The English-language literature of technological change is one of the few areas of economic writing in which Joseph Schumpeter has maintained a following and in which he has been accorded some modicum of the attention he deserves. There has grown up within this literature a standard interpretation of Schumpeter's famous assertion that progress will eventually come to be 'mechanized'. The conventional wisdom goes something like this. The argument in Schumpeter's early writings by which writers invariably mean the 1934 English translation of The Theory of Economic Development -- is really quite different from that in Capitalism, Socialism, and Democracy. There are, in effect, two Schumpeters: an 'early' Schumpeter and a 'later' Schumpeter. It was the former who believed in the importance of bold entrepreneurs, while the latter envisaged their demise and replacement by a bureaucratized mode of economic organization.

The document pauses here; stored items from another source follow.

Definition stockholm_uppsala_km : float :=
  ((Qabs (app.latitude stockholm - app.latitude uppsala)
    + Qabs (app.longitude stockholm - app.longitude uppsala)) * 111)%Q.

(** A service that answers every request with the error above. *)
Definition failing_service : app.Outside := {|
  app.requests_post _ _ := inr error_response;
  app.geolocator_geocode := gazetteer;
  app.geodesic_kilometers := flat_distance
|}.

(** A service that cannot be reached. *)
Definition unreachable_service : app.Outside := {|
  app.requests_post _ _ := inl (ConnectionError "Connection refused");
  app.geolocator_geocode := gazetteer;
  app.geodesic_kilometers := flat_distance
|}.

(** The widgets at their initial values. *)
Definition basic_form : app.BasicForm := {|
  app.trip_distance := 31 # 2;
  app.time_of_day := "Morning";
  app.day_of_week := "Weekday";
  app.passenger_count := 2;
  app.traffic_conditions := "Medium";
  app.weather := "Clear";
  app.base_fare := 7 # 2;
  app.per_km_rate := 3 # 2;
  app.per_minute_rate := 3 # 10;
  app.trip_duration := 25
|}.

Definition route_form (from_location to_location : string) : app.RouteForm := {|
  app.from_location := from_location;
  app.to_location := to_location;
  app.route_time := "Morning";
  app.route_day := "Weekday";
  app.route_passengers := 2;
  app.route_traffic := "Medium";
  app.route_weather := "Clear";
  app.route_base := 7 # 2;
  app.route_km_rate := 3 # 2;
  app.route_min_rate := 3 # 10;
  app.route_duration := 180
|}.
(** * The meeting recommendation pipeline of it-da-ai-server

    A shallow embedding of [app/services/AIRecommendationService.py] and the
    properties its specification states about it: the value normalizers, the
    search payload builder, the relaxation ladder with its trace, intent
    detection and score correction, the regression scorer, the collaborative
    fallback and the orchestrating [get_ai_recommendations].

    Modelling conventions.
    - A Python [dict] with string keys is a [gmap string pyval]; [d.get(k)]
      is [get d k], [d.pop(k, None)] is [delete k d], [dict(d)] is [d] itself
      (the maps are immutable values, so a copy is the same map).
    - JSON-like values are [pyval]: [None], booleans, integers, floats,
      strings and lists of strings (the only list the service reads is
      [keywords]).
    - A Python [float] is a [pyfloat]: an exact rational, an infinity or NaN.
      Finite arithmetic is exact (no binary rounding, no overflow); the
      comparisons, [round], [int], [min] and [max] follow Python on all three
      kinds of value.
    - A [str] is a [string] of UTF-8 bytes.  Substring tests on bytes agree
      with Python's on code points because UTF-8 is self-synchronising; case
      conversion and trimming act on the ASCII range, which is what Python
      does on ASCII and Hangul text.
    - A raised exception is [Raise e] in the [result] monad.
    - The collaborators (query parser, context service, catalog, feature
      builder, regression model, collaborative model, rationale generator)
      are the fields of a [Service], which stands for [self] and for the
      global [model_loader].  Every call to one of them is recorded as an
      [event]; a collaborator answers as a function of the calls made
      before, so it may be stateful, and [IO] threads this record.
    - [logger] calls and the request id are not modelled: they do not reach
      the response. *)

From Stdlib Require Import ZArith QArith Qround Ascii String List Bool Lia.
From Stdlib Require Import Permutation Sorted Lqa.
From stdpp Require Import base option list strings gmap.

Local Open Scope string_scope.
Local Open Scope list_scope.
Local Open Scope Z_scope.

(** ** Exceptions *)

Inductive exn :=
| RuntimeError (msg : string)
| TypeError
| ValueError
| OverflowError
| ZeroDivisionError
| KeyError (key : string)
| CollaboratorError (msg : string).
(** * A shallow embedding of the shp2imdf-converter backend pipeline

    The Python modules [detector], [generator], [validator], [autofix],
    [importer] and the export router are translated into Rocq definitions,
    one Module per source module.  Strings are ASCII [string]s; dict rows
    are the JSON-like [pyval] values of module [Py]; shapely geometry is an
    explicit record of operations ([Shapely]) that the validator receives. *)

From Stdlib Require Import String Ascii List ZArith QArith Qabs Bool Lia Sorted Permutation.
Import ListNotations.

Open Scope list_scope.

(** ** Characters and strings, as Python's ASCII string methods see them *)
Module Chars.

Definition code (c : ascii) : nat := nat_of_ascii c.

Definition is_digit (c : ascii) : bool := (48 <=? code c)%nat && (code c <=? 57)%nat.
Definition is_upper (c : ascii) : bool := (65 <=? code c)%nat && (code c <=? 90)%nat.
Definition is_lower (c : ascii) : bool := (97 <=? code c)%nat && (code c <=? 122)%nat.
Definition is_alpha (c : ascii) : bool := is_upper c || is_lower c.
Definition is_alnum (c : ascii) : bool := is_alpha c || is_digit c.

(** [str.isspace] on ASCII: \t \n \x0b \x0c \r, \x1c..\x1f and the space. *)
Definition is_space (c : ascii) : bool :=
  let n := code c in ((9 <=? n) && (n <=? 13)) || ((28 <=? n) && (n <=? 32)).

Definition to_upper (c : ascii) : ascii :=
  if is_lower c then ascii_of_nat (code c - 32) else c.
Definition to_lower (c : ascii) : ascii :=
  if is_upper c then ascii_of_nat (code c + 32) else c.

Fixpoint smap (f : ascii -> ascii) (s : string) : string :=
  match s with
  | EmptyString => EmptyString
  | String c t => String (f c) (smap f t)
  end.

(** [str.upper] and [str.lower]. *)
Definition upper (s : string) : string := smap to_upper s.
Definition lower (s : string) : string := smap to_lower s.

Fixpoint lstrip_l (l : list ascii) : list ascii :=
  match l with
  | c :: t => if is_space c then lstrip_l t else l
  | [] => []
  end.

(** [str.strip()]. *)
Definition strip (s : string) : string :=
  string_of_list_ascii
    (rev (lstrip_l (rev (lstrip_l (list_ascii_of_string s))))).

(** [needle in haystack] for strings. *)
Definition contains (needle hay : string) : bool :=
  match index 0 needle hay with Some _ => true | None => false end.

(** [s[:n]]. *)
Definition take (n : nat) (s : string) : string := substring 0 n s.

(** [str(n)] for integers. *)
Fixpoint digits_of_pos (fuel : nat) (n : N) (acc : string) : string :=
  match fuel with
  | O => acc
  | S f =>
      let d := N.modulo n 10 in
      let acc' := String (ascii_of_N (48 + d)) acc in
      if (n <? 10)%N then acc' else digits_of_pos f (N.div n 10) acc'
  end.
Definition str_N (n : N) : string := digits_of_pos (S (N.to_nat (N.log2 n))) n EmptyString.
Definition str_nat (n : nat) : string := str_N (N.of_nat n).
Definition str_Z (z : Z) : string :=
  if (z <? 0)%Z then String "-" (str_N (Z.to_N (- z))) else str_N (Z.to_N z).

(** [int(ds)] of a run of ASCII digits. *)
Definition digit_value (c : ascii) : Z := Z.of_nat (code c - 48).
Definition digits_value (ds : list ascii) : Z :=
  fold_left (fun acc c => acc * 10 + digit_value c)%Z ds 0%Z.

Definition str_lt (a b : string) : bool :=
  match String.compare a b with Lt => true | _ => false end.

End Chars.

(** ** schemas.py: the records the claims read *)
Module Schemas.

(** [ImportedFile], the per-file descriptor. *)
Record ImportedFile := {
  stem : string;
  geometry_type : string;
  detected_type : option string;
  detected_level : option Z;
  level_name : option string;
  short_name : option string;
  outdoor : bool;
  level_category : string
}.

(** [ImportedFile(stem=..., geometry_type="Polygon", detected_type=...,
    detected_level=...)] with the model's defaults for the other fields. *)
Definition imported_file (s : string) (t : option string) (lvl : option Z) : ImportedFile :=
  {| stem := s; geometry_type := "Polygon"; detected_type := t; detected_level := lvl;
     level_name := None; short_name := None; outdoor := false;
     level_category := "unspecified" |}.

(** [LearningSuggestion] *)
Record LearningSuggestion := {
  source_stem : string;
  keyword : string;
  feature_type : string;
  affected_stems : list string;
  message : string
}.

(** [CleanupSummary] *)
Record CleanupSummary := {
  multipolygons_exploded : Z;
  rings_closed : Z;
  features_reoriented : Z;
  empty_features_dropped : Z;
  coordinates_rounded : Z
}.

End Schemas.

(** ** detector.py *)
Module Detector.
Import Chars Schemas.

(** [[^A-Z0-9]] on the upper-cased stem. *)
Definition delim (c : ascii) : bool := negb (is_upper c || is_digit c).

(** [([^A-Z0-9]|$)]: what follows a token. *)
Definition end_ok (rest : list ascii) : bool :=
  match rest with [] => true | c :: _ => delim c end.

(** The maximal run of digits [\d+] at the head of a list. *)
Fixpoint span_digits (s : list ascii) : list ascii * list ascii :=
  match s with
  | c :: t => if is_digit c then let (ds, r) := span_digits t in (c :: ds, r) else ([], s)
  | [] => ([], [])
  end.

(** A pattern tried at one position, right after [(^|[^A-Z0-9])]; [\d+] is
    greedy and a shorter run would leave a digit before [([^A-Z0-9]|$)], so
    the maximal run is the only one that can match. *)
Definition digits_then_end (t : list ascii) : option Z :=
  let (ds, rest) := span_digits t in
  match ds with
  | [] => None
  | _ => if end_ok rest then Some (digits_value ds) else None
  end.

(** [s] starts with [w]; the rest of [s] after it. *)
Fixpoint strip_prefix (w s : list ascii) : option (list ascii) :=
  match w, s with
  | [], _ => Some s
  | a :: w', b :: s' => if Ascii.eqb a b then strip_prefix w' s' else None
  | _ :: _, [] => None
  end.

(** The literal [w] followed by [([^A-Z0-9]|$)]. *)
Definition word_then_end (w s : list ascii) : bool :=
  match strip_prefix w s with Some r => end_ok r | None => false end.

(** [B(\d+)([^A-Z0-9]|$)] *)
Definition m_basement (s : list ascii) : option Z :=
  match strip_prefix ["B"%char] s with Some t => digits_then_end t | None => None end.

(** [-(\d+)([^A-Z0-9]|$)] *)
Definition m_negative (s : list ascii) : option Z :=
  match strip_prefix ["-"%char] s with Some t => digits_then_end t | None => None end.

(** [(GF|GH|G)([^A-Z0-9]|$)]: the alternatives in order. *)
Definition m_ground (s : list ascii) : option Z :=
  if word_then_end ["G"%char; "F"%char] s || word_then_end ["G"%char; "H"%char] s
     || word_then_end ["G"%char] s
  then Some 0%Z else None.

(** [0([^A-Z0-9]|$)] *)
Definition m_zero (s : list ascii) : option Z :=
  if word_then_end ["0"%char] s then Some 0%Z else None.

(** [(\d+)(F)?([^A-Z0-9]|$)]: [F?] is tried with the [F] first, then without. *)
Definition m_floor (s : list ascii) : option Z :=
  let (ds, rest) := span_digits s in
  match ds with
  | [] => None
  | _ => if word_then_end ["F"%char] rest || end_ok rest then Some (digits_value ds) else None
  end.

(** [re.search(r"(^|[^A-Z0-9])P", u)]: positions are tried left to right; a
    position qualifies when it is the start of the string ([^]) or follows a
    character of [[^A-Z0-9]]; the first position where [P] matches wins.
    [prev_ok] says whether the current position qualifies. *)
Fixpoint search (m : list ascii -> option Z) (prev_ok : bool) (s : list ascii) : option Z :=
  match s with
  | [] => None
  | c :: t =>
      match (if prev_ok then m s else None) with
      | Some v => Some v
      | None => search m (delim c) t
      end
  end.
Lemma seed_table_seeded start :
  1 <= start < Deviates.IM ->
  seeded (fst (Deviates.seed_table start)) (snd (Deviates.seed_table start)).
Proof.
  intros Hs. unfold Deviates.seed_table.
  assert (Hst : (if start <? 1 then 1 else start) = start).
  { destruct (Z.ltb_spec start 1); lia. }
  rewrite Hst.
  pose proof (seed_fold_range (rev (seqZ 0 (Deviates.NTAB + 7 + 1))) (start, ∅))
    as [Hi Hv]; [exact Hs | intros j v; simpl; rewrite lookup_empty; discriminate |].
  split; [exact Hi|].
  intros j Hj.
  destruct (seed_fold_covers (rev (seqZ 0 (Deviates.NTAB + 7 + 1))) (start, ∅) j)
    as [v Hjv].
  - left. split; [|lia]. apply in_rev. rewrite rev_involutive.
    apply list_elem_of_In, elem_of_seqZ. unfold Deviates.NTAB in *. lia.
  - exists v. split; [exact Hjv | exact (Hv _ _ Hjv)].
Qed.

Lemma RNMX_value : Deviates.RNMX = Num (24999997 # 25000000).
Proof. reflexivity. Qed.

(** Scaling and clamping a table entry. *)
Lemma scaled_entry_clamped v :
  1 <= v < Deviates.IM ->
  clamped (let temp := nmul Deviates.AM (of_Z v) in
           if ngt temp Deviates.RNMX then Deviates.RNMX else temp).
Proof.
  intros Hv.
  change Deviates.AM with (Num (1 # 2147483647)).
  change Deviates.RNMX with (Num (24999997 # 25000000)).
  cbv zeta. unfold of_Z, nmul, fin, ngt, nlt.
  destruct (Qltb _ _) eqn:E.
  - exists (24999997 # 25000000)%Q. split; [reflexivity|].
    split; [reflexivity | apply Qle_refl].
  - eexists. split; [reflexivity|].
    apply Qltb_ge in E. split; [|exact E].
    rewrite Qred_correct. unfold Qlt, Qmult, inject_Z. simpl. lia.
Qed.

Lemma clamped_in_open_unit a : clamped a -> in_open_unit a.
Proof.
  intros (q & -> & Hpos & Hle). exists q. split; [reflexivity|].
  split; [exact Hpos|].
  eapply Qle_lt_trans; [exact Hle | reflexivity].
Qed.

(** The slot an initialising call reads lies in the table. *)
Lemma slot_of_entry v :
  1 <= v < Deviates.IM ->
  exists j, index_of (Math_floor (ndiv (of_Z v) Deviates.NDIV)) = Some j /\
            0 <= j < Deviates.NTAB.
Proof.
  intros Hv.
  change Deviates.NDIV with (Num (1073741839 # 16)).
  unfold of_Z, ndiv. change (Qeq_bool (1073741839 # 16) 0) with false.
  cbv iota. unfold fin, Math_floor, of_Z, index_of.
  rewrite Qfloor_Z, Qeq_bool_refl.
  eexists. split; [reflexivity|].
  rewrite Qred_correct.
  set (qv := (inject_Z v / (1073741839 # 16))%Q).
  assert (H0 : (0 <= qv)%Q).
  { subst qv. unfold Qle, Qdiv, Qmult, Qinv, inject_Z. simpl. lia. }
  assert (H32 : (qv < inject_Z 32)%Q).
  { subst qv. unfold Qlt, Qdiv, Qmult, Qinv, inject_Z. simpl.
    unfold Deviates.IM in Hv. lia. }
  split.
  - apply (Qfloor_resp_le 0 qv H0).
  - pose proof (Qfloor_le qv) as Hfl.
    apply (Qle_lt_trans _ _ _ Hfl) in H32.
    rewrite <- Zlt_Qlt in H32. exact H32.
Qed.

(** What a continuing call does: it reads and replaces slot 0. *)
Lemma uniform_continue_eq d start :
  Deviates.uniform d start false =
  (let temp := nmul Deviates.AM
                    (to_number (of_Z <$> Deviates._iv d !! 0)) in
   if ngt temp Deviates.RNMX then Deviates.RNMX else temp,
   Deviates.set_gen d (Deviates.lcg (Deviates._idum d))
     (<[0 := Deviates.lcg (Deviates._idum d)]> (Deviates._iv d))).
Proof. reflexivity. Qed.

Lemma seeded_insert idum iv j v :
  seeded idum iv -> 1 <= v < Deviates.IM ->
  seeded (Deviates.lcg idum) (<[j := v]> iv).
Proof.
  intros [Hi Hiv] Hv. split; [apply lcg_range, Hi|].
  intros j' Hj'. rewrite lookup_insert. case_decide; eauto.
Qed.

Lemma uniform_continue_seeded d start :
  seeded_state d ->
  clamped (fst (Deviates.uniform d start false)) /\
  seeded_state (snd (Deviates.uniform d start false)).
Proof.
  intros Hd. rewrite uniform_continue_eq. simpl.
  destruct Hd as [Hi Hiv].
  destruct (Hiv 0 ltac:(unfold Deviates.NTAB; lia)) as (v & Hv & Hr).
  split.
  - rewrite Hv. apply (scaled_entry_clamped v Hr).
  - apply seeded_insert; [split; assumption | apply lcg_range, Hi].
Qed.

Lemma uniform_init_eq d d' start :
  fst (Deviates.uniform d start true) = fst (Deviates.uniform d' start true) /\
  Deviates._idum (snd (Deviates.uniform d start true))
  = Deviates._idum (snd (Deviates.uniform d' start true)) /\
  Deviates._iv (snd (Deviates.uniform d start true))
  = Deviates._iv (snd (Deviates.uniform d' start true)).
Proof.
  unfold Deviates.uniform.
  destruct (Deviates.seed_table start) as [idum iv].
  destruct (index_of _); auto.
Qed.

Lemma uniform_init_seeded d start :
  1 <= start < Deviates.IM ->
  clamped (fst (Deviates.uniform d start true)) /\
  seeded_state (snd (Deviates.uniform d start true)).
Proof.
  intros Hs. pose proof (seed_table_seeded start Hs) as Hseed.
  unfold Deviates.uniform.
  destruct (Deviates.seed_table start) as [idum iv]. simpl in Hseed.
  destruct Hseed as [Hi Hiv].
  destruct (Hiv 0 ltac:(unfold Deviates.NTAB; lia)) as (v0 & Hv0 & Hr0).
  rewrite Hv0. simpl to_number.
  destruct (slot_of_entry v0 Hr0) as (j & Hj & Hjr).
  rewrite Hj.
  destruct (Hiv j Hjr) as (v & Hv & Hr).
  rewrite Hv. split.
  - apply (scaled_entry_clamped v Hr).
  - apply seeded_insert; [split; assumption | apply lcg_range, Hi].
Qed.

Lemma continue_succ k d start :
  continue (S k) d start =
  (fst (Deviates.uniform d start false)
     :: fst (continue k (snd (Deviates.uniform d start false)) start),
   snd (continue k (snd (Deviates.uniform d start false)) start)).
Proof.
  change (continue (S k) d start)
    with (let '(v, e) := Deviates.uniform d start false in
          let '(rest, e) := continue k e start in (v :: rest, e)).
  destruct (Deviates.uniform d start false) as [v e]. simpl.
  destruct (continue k e start); reflexivity.
Qed.

Lemma continue_generator_only k : forall d d' start,
  Deviates._idum d = Deviates._idum d' ->
  Deviates._iv d = Deviates._iv d' ->
  fst (continue k d start) = fst (continue k d' start).
Proof.
  induction k as [|k IH]; intros d d' start Hi Hv; [reflexivity|].
  rewrite !continue_succ, !uniform_continue_eq.
  cbn [fst snd]. rewrite Hv. f_equal.
  apply IH; cbn [Deviates.set_gen Deviates._idum Deviates._iv]; congruence.
Qed.

Lemma continue_clamped k : forall d start,
  seeded_state d ->
  Forall clamped (fst (continue k d start)) /\
  seeded_state (snd (continue k d start)) /\
  length (fst (continue k d start)) = k.
Proof.
  induction k as [|k IH]; intros d start Hd.
  - split; [constructor | split; [exact Hd | reflexivity]].
  - rewrite continue_succ. cbn [fst snd].
    destruct (uniform_continue_seeded d start Hd) as [Hv Hd'].
    destruct (IH _ start Hd') as (Hall & Hs & Hlen).
    split; [constructor; assumption | split; [exact Hs|]].
    cbn [length]. congruence.
Qed.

Moreover, the reason Schumpeter changed his views is that he was reacting to the historical development of capitalism as he saw it taking place around him. As he moved from the world of owner-managed firms in early twentieth-century Europe to the world of large American corporations in the 1930s and 1940s, his opinions changed appropriately. The paper attempts to make two points. The first is that, as a doctrinal matter, the 'two Schumpeters' thesis, as it is understood in the Anglo-American literature on technological change, is clearly wrong. Equally wrong is the idea that the fundamentals of Schumpeter's thought on entrepreneurship were influenced importantly by any observation of large firms in the United States after 1931. Schumpeter's ideas were remarkably consistent from at least 1926 (five years before he came to the U. S.) until his death. The obsolescence thesis speaks to a distinction between early capitalism and later capitalism, perhaps, but not to an earlier and later Schumpeter. The second, and more important, point is that the obsolescence thesis is wrong. It rests on a confusion -- or perhaps a bait-and-switch -- between two quite different kinds of economic knowledge.